Ben’s eyes snapped wide in the darkness. He had to clear his throat to say, “We both know that’s not true.”
“It wasn’t.” Jonah sounded defeated, none of the sparking gaiety there. I do that to him, Ben thought. I make him sad. “But you see through me now, don’t you? All the way to what’s inside.”
I really don’t. “What is inside?” Ben asked.
“Nothing. Nothing at all.”
Ben didn’t even think. He simply found himself rolling over, pulling Jonah close, inhaling the warm scent of his skin. “That’s not true.”
“Really?” Jonah didn’t sound convinced. “I don’t think so. I don’t think there’s anything there for you. I’ve lied and stolen and run all my life. I’ve done more honest work in the last couple of days than in the ten years before. I never thought I could. And I wish I had tried, Ben. I wish I had.”
“Sssh.” Ben tightened his arm. He wanted to say it was all right, even if it would be a lie. “This isn’t bad. We can be here a while longer.”
“With you angry with me.”
“I’m not.” Ben rested his face on Jonah’s shoulder blade. “I’m not finding this easy either. I don’t know what we do, or how we go on, or if we should. But I’m glad we’ve had this.” He permitted his lips to brush Jonah’s skin, very lightly. “It’s made things better.”
“But it hasn’t made them good.”
“No.” Ben couldn’t—shouldn’t—argue with that. He rolled onto his back, releasing Jonah. “This isn’t the kind of tangle that gets unpicked overnight.”
“Are we untangling it?” Jonah sounded urgent. “I need to know, Ben. I’m trying to be what you want, and to make things different, and to live with you not liking me very much, but I don’t know how long I can do this—”
“I did ten weeks.” The words came out without planning, and Ben cursed himself as soon as they were uttered. “Sorry. I’m sorry.”
“Don’t be.” The shift of skin against linen suggested Jonah was hunching up into a ball, a mass of ruffled feathers. “You’ve every right.”
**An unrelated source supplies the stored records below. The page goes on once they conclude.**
(* ===== verification/CmdQueueSpec.v ===== *)
(** The runs of the command queue ([CmdQueue.v]): nothing panics but an overflow
    check, no freed memory is read, every message is received exactly once, and a
    message that was pushed is sent, which needs a [compare_exchange] that does not
    fail spuriously, no more than two buffers and hashes that do not overflow. *)

From stdpp Require Import base list numbers relations gmap sorting.
From Stdlib Require Import ZArith Lia.
From S2P Require Import Prelude CmdQueue CmdQueueInv CmdQueueHash.

Local Open Scope Z_scope.

(** ** Accounting

    References, counters and messages, without the places they are in: [q] are the
    commands in the buffers, [td] those the receiver has not got yet, [rt] the
    addresses its tasks are about to get. *)
Definition task_refs (t : SendTask) : list Z :=
  match t with SendStart a => [a] | SendLoop1 a _ _ => [a; a] | SendLoop2 a _ => [a] end.
Definition task_todo (t : SendTask) : list Z :=
  match t with SendStart a | SendLoop1 a _ _ => [a] | SendLoop2 _ _ => [] end.
Definition recv_todo (t : RecvTask) : list Z := match t with FetchCmd _ _ c => [daddr c] | _ => [] end.
Definition in_loop1 (t : SendTask) : bool := match t with SendLoop1 _ _ _ => true | _ => false end.
Definition in_start (t : SendTask) : bool := match t with SendStart _ => true | _ => false end.
Definition in_loop2 (t : SendTask) : bool := match t with SendLoop2 _ _ => true | _ => false end.
Definition send_ok (bl : Blocks) (t : SendTask) : Prop :=
  match t with SendLoop1 a n h => good bl (a, n, h) | _ => True end.

Definition refs (hs : list Z) (ts : list SendTask) : list Z := hs ++ flat_map task_refs ts.

(** An upper bound of what the counters count. *)
Definition weight (t : SendTask) : Z := match t with SendLoop2 _ _ => 1 | _ => 3 end.
Definition load_of (q : list Core) (hs : list Z) (ts : list SendTask) (o : nat) : Z :=
  Z.of_nat (length q) + Z.of_nat (length hs) + Z.of_nat o + zsum weight ts.

Record acct (q td : list Core) (rt : list Z) (bl : Blocks) (hs : list Z) (ts : list SendTask) (p : Z) (o : nat)
    (sn rc : list (list Z)) : Prop := {
  ac_good : Forall (good bl) q;
  ac_blocks : blocks_ok bl (map core_addr q ++ refs hs ts);
  ac_sends : Forall (send_ok bl) ts;
  ac_pending : p = Z.of_nat o + zcount in_loop1 ts;
  ac_load : load_of q hs ts o < USIZE;
  ac_live : forall a, a ∈ map core_addr td ++ rt -> a ∈ map core_addr q;
  ac_once : map Some sn ≡ₚ map Some rc ++ map (data_of bl) (flat_map task_todo ts ++ map core_addr td ++ rt);
}.

#[global] Instance refs_perm hs : Proper (Permutation ==> Permutation) (refs hs).
Proof. intros ts ts' H. unfold refs. f_equiv. by apply Permutation_flat_map. Qed.

Lemma length_refs hs ts :
  Z.of_nat (length (refs hs ts)) + zcount in_loop1 ts + 2 * zcount in_start ts <= Z.of_nat (length hs) + zsum weight ts.
Proof.
  unfold refs. rewrite length_app, Nat2Z.inj_add.
  induction ts as [|t ts IH]; cbn [flat_map]; [rewrite !zcount_nil; cbn; lia|].
  rewrite length_app, Nat2Z.inj_add, !zcount_cons, zsum_cons.
  destruct t; cbn [task_refs in_loop1 in_start weight length Z.b2z]; lia.
Qed.

(** Nothing that is counted reaches the width of a counter. *)
Lemma acct_bounds q td rt bl hs ts p o sn rc :
  acct q td rt bl hs ts p o sn rc ->
  Z.of_nat (length (map core_addr q ++ refs hs ts)) + zcount in_start ts < USIZE /\ 0 <= p /\ p + zcount in_start ts < USIZE.
Proof.
  intros [_ _ _ -> Hl _ _]. unfold load_of in Hl. rewrite length_app, length_map. pose proof (length_refs hs ts).
  pose proof (zcount_bounds in_loop1 ts). pose proof (zcount_bounds in_start ts). lia.
Qed.

(** The messages still to receive are in memory. *)
Lemma todo_live q td rt hs ts a :
  (forall a, a ∈ map core_addr td ++ rt -> a ∈ map core_addr q) ->
  a ∈ flat_map task_todo ts ++ map core_addr td ++ rt -> a ∈ map core_addr q ++ refs hs ts.
Proof.
  intros H Ha. apply elem_of_app in Ha as [Ha|Ha]; apply elem_of_app; [right|left; by apply H].
  unfold refs. apply elem_of_app. right. induction ts as [|t ts IH]; [by apply elem_of_nil in Ha|].
  cbn in Ha |- *. apply elem_of_app in Ha as [Ha|Ha]; apply elem_of_app; [left|right; by apply IH].
  destruct t; cbn in *; [done| |by apply elem_of_nil in Ha]. apply list_elem_of_singleton in Ha as ->. by left.
Qed.

(** The accounts do not depend on the order of their lists. *)
Lemma acct_perm q q' td td' rt rt' bl hs ts ts' p o sn rc :
  q ≡ₚ q' -> td ≡ₚ td' -> rt ≡ₚ rt' -> ts ≡ₚ ts' ->
  acct q td rt bl hs ts p o sn rc -> acct q' td' rt' bl hs ts' p o sn rc.
Proof.
  intros Hq Htd Hrt Hts [H1 H2 H3 H4 H5 H6 H7]. split.
  - by rewrite <- Hq.
  - by rewrite <- Hq, <- Hts.
  - by rewrite <- Hts.
  - unfold zcount in *. by rewrite <- Hts.
  - unfold load_of in *. by rewrite <- (Permutation_length Hq), <- Hts.
  - intros a. rewrite <- Htd, <- Hrt, <- Hq. apply H6.
  - rewrite H7, Htd, Hrt. do 2 f_equiv. f_equiv. by apply Permutation_flat_map.
Qed.

(** A step that receives nothing: what the accounts still use keeps its data. *)
Lemma acct_change q' td' bl' hs' ts' p' o' q td rt bl hs ts p o sn rc :
  acct q td rt bl hs ts p o sn rc ->
  (forall x, x ∈ q' -> x ∈ q) -> td' ≡ₚ td -> blocks_ok bl' (map core_addr q' ++ refs hs' ts') ->
  (forall a, a ∈ map core_addr q' ++ refs hs' ts' -> data_of bl' a = data_of bl a) ->
  (forall a, a ∈ map core_addr td' ++ rt -> a ∈ map core_addr q') ->
  Forall (send_ok bl) ts' -> p' = Z.of_nat o' + zcount in_loop1 ts' -> load_of q' hs' ts' o' < USIZE ->
  flat_map task_todo ts' = flat_map task_todo ts ->
  acct q' td' rt bl' hs' ts' p' o' sn rc.
Proof.
  intros [H1 H2 H3 H4 H5 H6 H7] Hsub Htd Hbl Hd Hlive Hok Hp Hl Htt. split; try done.
  - rewrite Forall_forall in H1 |- *. intros x Hx. apply (good_mono bl); [|by apply H1, Hsub].
    apply Hd, elem_of_app. left. by apply list_elem_of_fmap_2.
  - apply Forall_forall. intros t Ht. rewrite Forall_forall in Hok. specialize (Hok t Ht).
    destruct t; try done. apply (good_mono bl); [|done]. apply Hd, elem_of_app. right.
    unfold refs. apply elem_of_app. right. apply list_elem_of_In, in_flat_map. eexists. split; [by apply list_elem_of_In|by left].
  - rewrite H7, <- Htd, <- Htt. f_equiv. rewrite (map_ext_in (data_of bl) (data_of bl')); [done|].
    intros a Ha%list_elem_of_In. symmetry. apply Hd. by eapply todo_live.
Qed.

Lemma data_of_Some bl a b : bl !! a = Some b -> data_of bl a = Some (bytes b).
Proof. intros H. unfold data_of. by rewrite H. Qed.

Section Accounts.
Context {q td : list Core} {rt : list Z} {bl : Blocks} {hs : list Z} {ts : list SendTask} {p : Z} {o : nat} {sn rc : list (list Z)}.

Ltac counts :=
  unfold load_of in *; rewrite ?zcount_cons, ?zsum_cons in *; cbn [in_loop1 in_start weight Z.b2z length] in *;
  pose proof (zcount_bounds in_start ts); pose proof (zcount_bounds in_loop1 ts); rewrite ?wadd_ok, ?wsub_ok; lia.

(** [send_data] counts its reference for the receiver. *)
Lemma acct_start a :
  acct q td rt bl hs (SendStart a :: ts) p o sn rc ->
  exists b bl', bl !! a = Some b /\ add_ref bl a = Ok bl' /\
    acct q td rt bl' hs (SendLoop1 a (Z.of_nat (length (bytes b))) (calc_hash (bytes b)) :: ts) (wadd p 1) o sn rc.
Proof.
  intros H. pose proof (acct_bounds _ _ _ _ _ _ _ _ _ _ H) as (Hr & Hp0 & Hp).
  pose proof H as [_ Hbl Hok Hpe Hl Hlive _].
  assert (a ∈ map core_addr q ++ refs hs (SendStart a :: ts)) as Ha.
  { unfold refs. rewrite !elem_of_app. right. right. by left. }
  destruct (proj2 Hbl a Ha) as [b Hb]. destruct (add_ref_ok bl _ a Hbl Ha) as (bl' & Hadd & Hbl' & Hd); [counts|].
  exists b, bl'. split; [done|]. split; [done|]. apply Forall_cons in Hok as [_ Hok].
  eapply acct_change; try done.
  - revert Hbl'. apply blocks_ok_perm. unfold refs. cbn. solve_Permutation.
  - constructor; [|done]. exists (bytes b). split; [by apply data_of_Some|done].
  - counts.
Qed.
He probably did. That didn’t stop him feeling like a swine.
“I shouldn’t have said that. I didn’t mean it.”
“But you did,” Jonah said wearily. “Did the time, I mean. And nothing’s going to make that go away, is it?”
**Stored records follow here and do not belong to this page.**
(* ===== verification/Element.v ===== *)
(** Elements of an array and the operations on one element: Rust's fixed-width
    integers, the traits [Dist] (src/src/memregion.rs) and [Element*Ops], the commands
    [ArrayOpCmd] (src/src/array/operations.rs) and what the generated active messages
    do to an element for each of them (src/impl/src/array_ops.rs), for the array
    types whose elements are plain memory.  The native atomic arrays are in
    [NativeAtomic]. *)

From stdpp Require Import base list numbers sets.
From Stdlib Require Import ZArith Lia.
From S2P Require Import Prelude.

Local Open Scope Z_scope.

(** ** Bytes *)

(** The first [n] bytes of an integer in memory (little endian). *)
Fixpoint le_bytes (n : nat) (z : Z) : list Z :=
  match n with O => [] | S n' => z mod 256 :: le_bytes n' (z / 256) end.

Fixpoint le_value (l : list Z) : Z :=
  match l with [] => 0 | b :: l' => b + 256 * le_value l' end.

Lemma le_bytes_length n z : length (le_bytes n z) = n.
Proof. revert z. induction n; intros z; cbn; [done | by rewrite IHn]. Qed.

Lemma le_value_bytes n z : le_value (le_bytes n z) = z mod 256 ^ Z.of_nat n.
Proof.
  revert z. induction n as [|n IH]; intros z.
  - by rewrite Z.mod_1_r.
  - cbn [le_bytes le_value]. rewrite IH, Nat2Z.inj_succ, Z.pow_succ_r by lia.
    rewrite Z.rem_mul_r by (try apply Z.pow_pos_nonneg; lia). lia.
Qed.

Lemma le_value_small n z : 0 <= z < 256 ^ Z.of_nat n -> le_value (le_bytes n z) = z.
Proof. intros H. rewrite le_value_bytes. by apply Z.mod_small. Qed.

(** [Dist]: an element is copied as its bytes.  [valid] are the values the type has. *)
Class Dist (T : Type) := {
  size_of : nat;
  align_of : nat;
  as_bytes : T -> list Z;
  from_bytes : list Z -> T;
  valid : T -> Prop;
}.
Arguments size_of T {_}.
Arguments align_of T {_}.

Class DistLaws (T : Type) `{Dist T} := {
  size_pos : (0 < size_of T)%nat;
  align_pos : (0 < align_of T)%nat;
  as_bytes_length v : length (as_bytes v) = size_of T;
  from_as_bytes v : valid v -> from_bytes (as_bytes v) = v;
}.

(** ** Integer types *)

Record IntTy := { width : Z; is_signed : bool }.
Definition i8 := {| width := 8; is_signed := true |}.
Definition i64 := {| width := 64; is_signed := true |}.
Definition u8 := {| width := 8; is_signed := false |}.
Definition u64 := {| width := 64; is_signed := false |}.

Definition int_min (t : IntTy) : Z := if is_signed t then - 2 ^ (width t - 1) else 0.
Definition int_max (t : IntTy) : Z := if is_signed t then 2 ^ (width t - 1) - 1 else 2 ^ width t - 1.
Definition in_range (t : IntTy) (x : Z) : bool := (int_min t <=? x) && (x <=? int_max t).

(** The value modulo [2^width] (two's complement). *)
Definition wrap (t : IntTy) (x : Z) : Z := (x - int_min t) mod 2 ^ width t + int_min t.

Lemma wrap_id t x : in_range t x = true -> wrap t x = x.
Proof.
  unfold in_range. intros [H1 H2]%andb_true_iff. apply Z.leb_le in H1, H2. unfold wrap.
  rewrite Z.mod_small; [lia|]. revert H1 H2. unfold int_min, int_max.
  destruct (is_signed t); intros H1 H2; [|lia].
  destruct (Z_lt_ge_dec (width t) 1) as [Hw|Hw].
  - rewrite !Z.pow_neg_r in H1, H2 by lia. lia.
  - assert (2 ^ width t = 2 * 2 ^ (width t - 1)) as ->; [|lia].
    rewrite <- Z.pow_succ_r by lia. f_equal. lia.
Qed.

(** A value of an integer type: a wrapper, so that the element type determines it. *)
Record int (t : IntTy) := Int { val : Z }.
Arguments Int {t} _.
Arguments val {t} _.

#[export] Instance int_dist (t : IntTy) : Dist (int t) := {
  size_of := Z.to_nat (width t / 8);
  align_of := Z.to_nat (width t / 8);
  as_bytes v := le_bytes (Z.to_nat (width t / 8)) (val v);
  from_bytes l := Int (wrap t (le_value l));
  valid v := in_range t (val v) = true;
}.

(** The widths integer types have. *)
Definition int_ty_ok (t : IntTy) : Prop := In (width t) [8; 16; 32; 64].

Lemma int_dist_laws t : int_ty_ok t -> DistLaws (int t).
Proof.
  intros Ht. assert (Hw : (0 < Z.to_nat (width t / 8))%nat
                          /\ 256 ^ Z.of_nat (Z.to_nat (width t / 8)) = 2 ^ width t).
  { repeat (destruct Ht as [<-|Ht]; [by vm_compute; split; [lia|]|]). done. }
  destruct Hw as [Hp Hw]. constructor; cbn [size_of align_of as_bytes from_bytes valid int_dist].
  - done.
  - done.
  - intros v. apply le_bytes_length.
  - intros [v] Hv. cbn [val] in *. rewrite le_value_bytes, Hw. f_equal.
    rewrite <- (wrap_id t v Hv) at 2. unfold wrap.
    by rewrite Zminus_mod_idemp_l.
Qed.

(** ** Operators *)

(** Whether the build has overflow checks. *)
Class OverflowChecks := overflow_checks : bool.

Section IntOps.
Context {checks : OverflowChecks} (t : IntTy).

(** [+], [-] and [*]. *)
Definition checked (x : Z) : outcome Z :=
  if in_range t x then Done x else if overflow_checks then Panic else Done (wrap t x).

(** [/] and [%] panic for a divisor of zero and for [MIN / -1], in every build. *)
Definition int_div (a b : Z) : outcome Z :=
  if (b =? 0) || negb (in_range t (Z.quot a b)) then Panic else Done (Z.quot a b).
Definition int_rem (a b : Z) : outcome Z :=
  if (b =? 0) || negb (in_range t (Z.quot a b)) then Panic else Done (Z.rem a b).

(** [<<] and [>>] check the amount, or use its low bits. *)
Definition shift_amount (b : Z) : outcome Z :=
  if (0 <=? b) && (b <? width t) then Done b
  else if overflow_checks then Panic else Done (b mod width t).
Definition int_shl (a b : Z) : outcome Z :=
  let! n := shift_amount b in Done (wrap t (Z.shiftl a n)).
Definition int_shr (a b : Z) : outcome Z :=
  let! n := shift_amount b in Done (Z.shiftr a n).

(** [a.abs_diff(b) as T] *)
Definition abs_diff_as (a b : Z) : Z := wrap t (Z.abs (a - b)).
End IntOps.

(** The traits [ElementArithmeticOps], [ElementBitWiseOps], [ElementShiftOps],
    [ElementCompareEqOps] and [ElementComparePartialEqOps]. *)
Class ElementOps (T : Type) := {
  op_add : T -> T -> outcome T;
  op_sub : T -> T -> outcome T;
  op_mul : T -> T -> outcome T;
  op_div : T -> T -> outcome T;
  op_rem : T -> T -> outcome T;
  op_and : T -> T -> T;
  op_or : T -> T -> T;
  op_xor : T -> T -> T;
  op_shl : T -> T -> outcome T;
  op_shr : T -> T -> outcome T;
  op_eq : T -> T -> bool;
  op_lt : T -> T -> bool;
}.

Definition lift2 {t} (f : Z -> Z -> outcome Z) (a b : int t) : outcome (int t) :=
  let! x := f (val a) (val b) in Done (Int x).

#[export] Instance int_ops {checks : OverflowChecks} (t : IntTy) : ElementOps (int t) := {
  op_add := lift2 (fun a b => checked t (a + b));
  op_sub := lift2 (fun a b => checked t (a - b));
  op_mul := lift2 (fun a b => checked t (a * b));
  op_div := lift2 (int_div t);
  op_rem := lift2 (int_rem t);
  op_and a b := Int (Z.land (val a) (val b));
  op_or a b := Int (Z.lor (val a) (val b));
  op_xor a b := Int (Z.lxor (val a) (val b));
  op_shl := lift2 (int_shl t);
  op_shr := lift2 (int_shr t);
  op_eq a b := val a =? val b;
  op_lt a b := val a <? val b;
}.

(** ** Commands *)

Inductive ArrayOpCmd (T : Type) :=
| Add | FetchAdd | Sub | FetchSub | Mul | FetchMul | Div | FetchDiv | Rem | FetchRem
| And | FetchAnd | Or | FetchOr | Xor | FetchXor
| Store | Load | Swap | Put | Get
| CompareExchange (old : T)
| CompareExchangeEps (old eps : T)
| Shl | FetchShl | Shr | FetchShr.
Arguments Add {T}. Arguments FetchAdd {T}. Arguments Sub {T}. Arguments FetchSub {T}.
Arguments Mul {T}. Arguments FetchMul {T}. Arguments Div {T}. Arguments FetchDiv {T}.
Arguments Rem {T}. Arguments FetchRem {T}. Arguments And {T}. Arguments FetchAnd {T}.
Arguments Or {T}. Arguments FetchOr {T}. Arguments Xor {T}. Arguments FetchXor {T}.
Arguments Store {T}. Arguments Load {T}. Arguments Swap {T}. Arguments Put {T}.
Arguments Get {T}. Arguments CompareExchange {T} _. Arguments CompareExchangeEps {T} _ _.
Arguments Shl {T}. Arguments FetchShl {T}. Arguments Shr {T}. Arguments FetchShr {T}.

(** The two [From] implementations change the operands of the compare-and-exchange
    commands only. *)
Definition map_cmd {A B} (f : A -> B) (op : ArrayOpCmd A) : ArrayOpCmd B :=
  match op with
  | Add => Add | FetchAdd => FetchAdd | Sub => Sub | FetchSub => FetchSub
  | Mul => Mul | FetchMul => FetchMul | Div => Div | FetchDiv => FetchDiv
  | Rem => Rem | FetchRem => FetchRem | And => And | FetchAnd => FetchAnd
  | Or => Or | FetchOr => FetchOr | Xor => Xor | FetchXor => FetchXor
  | Store => Store | Load => Load | Swap => Swap | Put => Put | Get => Get
  | CompareExchange old => CompareExchange (f old)
  | CompareExchangeEps old eps => CompareExchangeEps (f old) (f eps)
  | Shl => Shl | FetchShl => FetchShl | Shr => Shr | FetchShr => FetchShr
  end.

(** [From<ArrayOpCmd<T>> for ArrayOpCmd<Vec<u8>>] and back. *)
Definition cmd_into_bytes {T} `{Dist T} : ArrayOpCmd T -> ArrayOpCmd (list Z) := map_cmd as_bytes.
Definition cmd_from_bytes {T} `{Dist T} : ArrayOpCmd (list Z) -> ArrayOpCmd T :=
  map_cmd (fun b => from_bytes (take (size_of T) b)).

Definition cmd_valid {T} `{Dist T} (op : ArrayOpCmd T) : Prop :=
  match op with
  | CompareExchange old => valid old
  | CompareExchangeEps old eps => valid old /\ valid eps
  | _ => True
  end.

Lemma cmd_roundtrip {T} `{DistLaws T} (op : ArrayOpCmd T) :
  cmd_valid op -> cmd_from_bytes (cmd_into_bytes op) = op.
Proof.
  assert (R : forall v, valid v -> from_bytes (take (size_of T) (as_bytes v)) = v)
    by (intros v Hv; rewrite take_ge; [by apply from_as_bytes | by rewrite as_bytes_length]).
  intros Hv. destruct op; try done; cbn in *; [by rewrite R | by rewrite !R by tauto].
Qed.

(** ** What a generated active message does to an element *)

Inductive OpType := Arithmetic | Bitwise | Access | CompEx | CompExEps | ReadOnly | Shift.

#[export] Instance OpType_eq_dec : EqDecision OpType.
Proof. solve_decision. Defined.

Inductive BatchReturnType := RetNone | RetVals | RetResult.

#[export] Instance BatchReturnType_eq_dec : EqDecision BatchReturnType.
Proof. solve_decision. Defined.

(** What is pushed to [res] for an element. *)
Inductive OpReturn (T : Type) := NoRet | RetVal (v : T) | RetRes (r : result T T).
Arguments NoRet {T}.
Arguments RetVal {T} _.
Arguments RetRes {T} _.

(** The interface of an element to the active messages: the effect of a command with
    value [v] on the current element [cur], and what is returned. *)
Class ElemExec (T : Type) :=
  elem_op : BatchReturnType -> ArrayOpCmd T -> T -> T -> outcome (T * OpReturn T).

Section Plain.
Context {T : Type} `{ElementOps T} (optypes : list OpType).

(** The arms of a [match self.op], by kind of operation: an operation of a kind the
    type does not have runs into [unreachable!]. *)
Definition arm {A} (o : OpType) (x : outcome A) : outcome A :=
  if decide (o ∈ optypes) then x else Panic.

(** [..._am_buf]: operations that return nothing. *)
Definition plain_none (op : ArrayOpCmd T) (cur v : T) : outcome T :=
  match op with
  | Add => arm Arithmetic (op_add cur v)
  | Sub => arm Arithmetic (op_sub cur v)
  | Mul => arm Arithmetic (op_mul cur v)
  | Div => arm Arithmetic (op_div cur v)
  | Rem => arm Arithmetic (op_rem cur v)
  | Put => arm Arithmetic (Done v)
  | And => arm Bitwise (Done (op_and cur v))
  | Or => arm Bitwise (Done (op_or cur v))
  | Xor => arm Bitwise (Done (op_xor cur v))
  | Store => arm Access (Done v)
  | Shl => arm Shift (op_shl cur v)
  | Shr => arm Shift (op_shr cur v)
  | _ => Panic
  end.

(** [..._am_buf_fetch]: operations that return the previous value. *)
Definition fetch (cur : T) (new : outcome T) : outcome (T * T) :=
  let! n := new in Done (n, cur).

Definition plain_fetch (op : ArrayOpCmd T) (cur v : T) : outcome (T * T) :=
  match op with
  | FetchAdd => arm Arithmetic (fetch cur (op_add cur v))
  | FetchSub => arm Arithmetic (fetch cur (op_sub cur v))
  | FetchMul => arm Arithmetic (fetch cur (op_mul cur v))
  | FetchDiv => arm Arithmetic (fetch cur (op_div cur v))
  | FetchRem => arm Arithmetic (fetch cur (op_rem cur v))
  | Get => arm Arithmetic (fetch cur (Done cur))
  | FetchAnd => arm Bitwise (fetch cur (Done (op_and cur v)))
  | FetchOr => arm Bitwise (fetch cur (Done (op_or cur v)))
  | FetchXor => arm Bitwise (fetch cur (Done (op_xor cur v)))
  | Swap => arm Access (fetch cur (Done v))
  | Load => arm ReadOnly (fetch cur (Done cur))
  | FetchShl => arm Shift (fetch cur (op_shl cur v))
  | FetchShr => arm Shift (fetch cur (op_shr cur v))
  | _ => Panic
  end.

(** [..._am_buf_result]: the compare-and-exchange operations. *)
Definition plain_result (op : ArrayOpCmd T) (cur v : T) : outcome (T * result T T) :=
  match op with
  | CompareExchange old =>
      arm CompEx (if op_eq old cur then Done (v, Ok old) else Done (cur, Err cur))
  | CompareExchangeEps old eps =>
      arm CompExEps
        (let! same := if op_lt cur old then let! d := op_sub old cur in Done (op_lt d eps)
                      else let! d := op_sub cur old in Done (op_lt d eps) in
         if same : bool then Done (v, Ok old) else Done (cur, Err cur))
  | _ => Panic
  end.

(** The elements of [UnsafeArray], [LocalLockArray], [GlobalLockArray] and
    [GenericAtomicArray]. *)
Definition plain_exec : ElemExec T := fun ret op cur v =>
  match ret with
  | RetNone => let! n := plain_none op cur v in Done (n, NoRet)
  | RetVals => let! (n, r) := plain_fetch op cur v in Done (n, RetVal r)
  | RetResult => let! (n, r) := plain_result op cur v in Done (n, RetRes r)
  end.
End Plain.

(** The elements of [ReadOnlyArray]: only [Load] has an arm that does not panic. *)
Definition readonly_exec {T} : ElemExec T := fun ret op cur v =>
  match ret, op with
  | RetVals, Load => Done (cur, RetVal cur)
  | _, _ => Panic
  end.

(** ** Wrapping *)

Lemma wrap_add t x y : wrap t (wrap t x + y) = wrap t (x + y).
Proof.
  unfold wrap. f_equal. set (m := int_min t). set (w := 2 ^ width t).
  replace ((x - m) mod w + m + y - m) with ((x - m) mod w + y) by lia.
  rewrite Zplus_mod_idemp_l. f_equal. lia.
Qed.

Lemma wrap_range t x : 0 < width t -> in_range t (wrap t x) = true.
Proof.
  intros Hw. unfold in_range, wrap.
  pose proof (Z.mod_pos_bound (x - int_min t) (2 ^ width t) ltac:(apply Z.pow_pos_nonneg; lia)).
  assert (int_max t = int_min t + 2 ^ width t - 1) as ->.
  { unfold int_max, int_min. destruct (is_signed t); [|lia].
    assert (2 ^ width t = 2 * 2 ^ (width t - 1)) as ->; [|lia].
    rewrite <- Z.pow_succ_r by lia. f_equal. lia. }
  apply andb_true_iff. rewrite !Z.leb_le. lia.
Qed.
“I don’t know. But I know you’re trying and that matters. Come here.” He rolled onto his side, tugged at Jonah’s tense form, and pulled him closer. Jonah’s muscles were rigid, but Ben kept his arm there anyway, not promising anything or offering, just touching him, and they fell asleep like that, in silence, and together.
Chapter Eleven
The next morning, a Saturday, brought a request from Mrs. Linney that Ben should take a look at one of the parlour chairs. He walked into the room and was instantly caught by the sight that met his eyes: Jonah, by the shelves, and the younger daughter, Agnes, standing on a stool by him. Agnes had been only a flitting presence with a tendency to giggle and run away when she saw Ben, though she’d been out for hours in the garden with Jonah. She was aged about eight, with a mop of blonde curls topping a round face, and right now she and Jonah were looking at the little shelf of cheaply bound books.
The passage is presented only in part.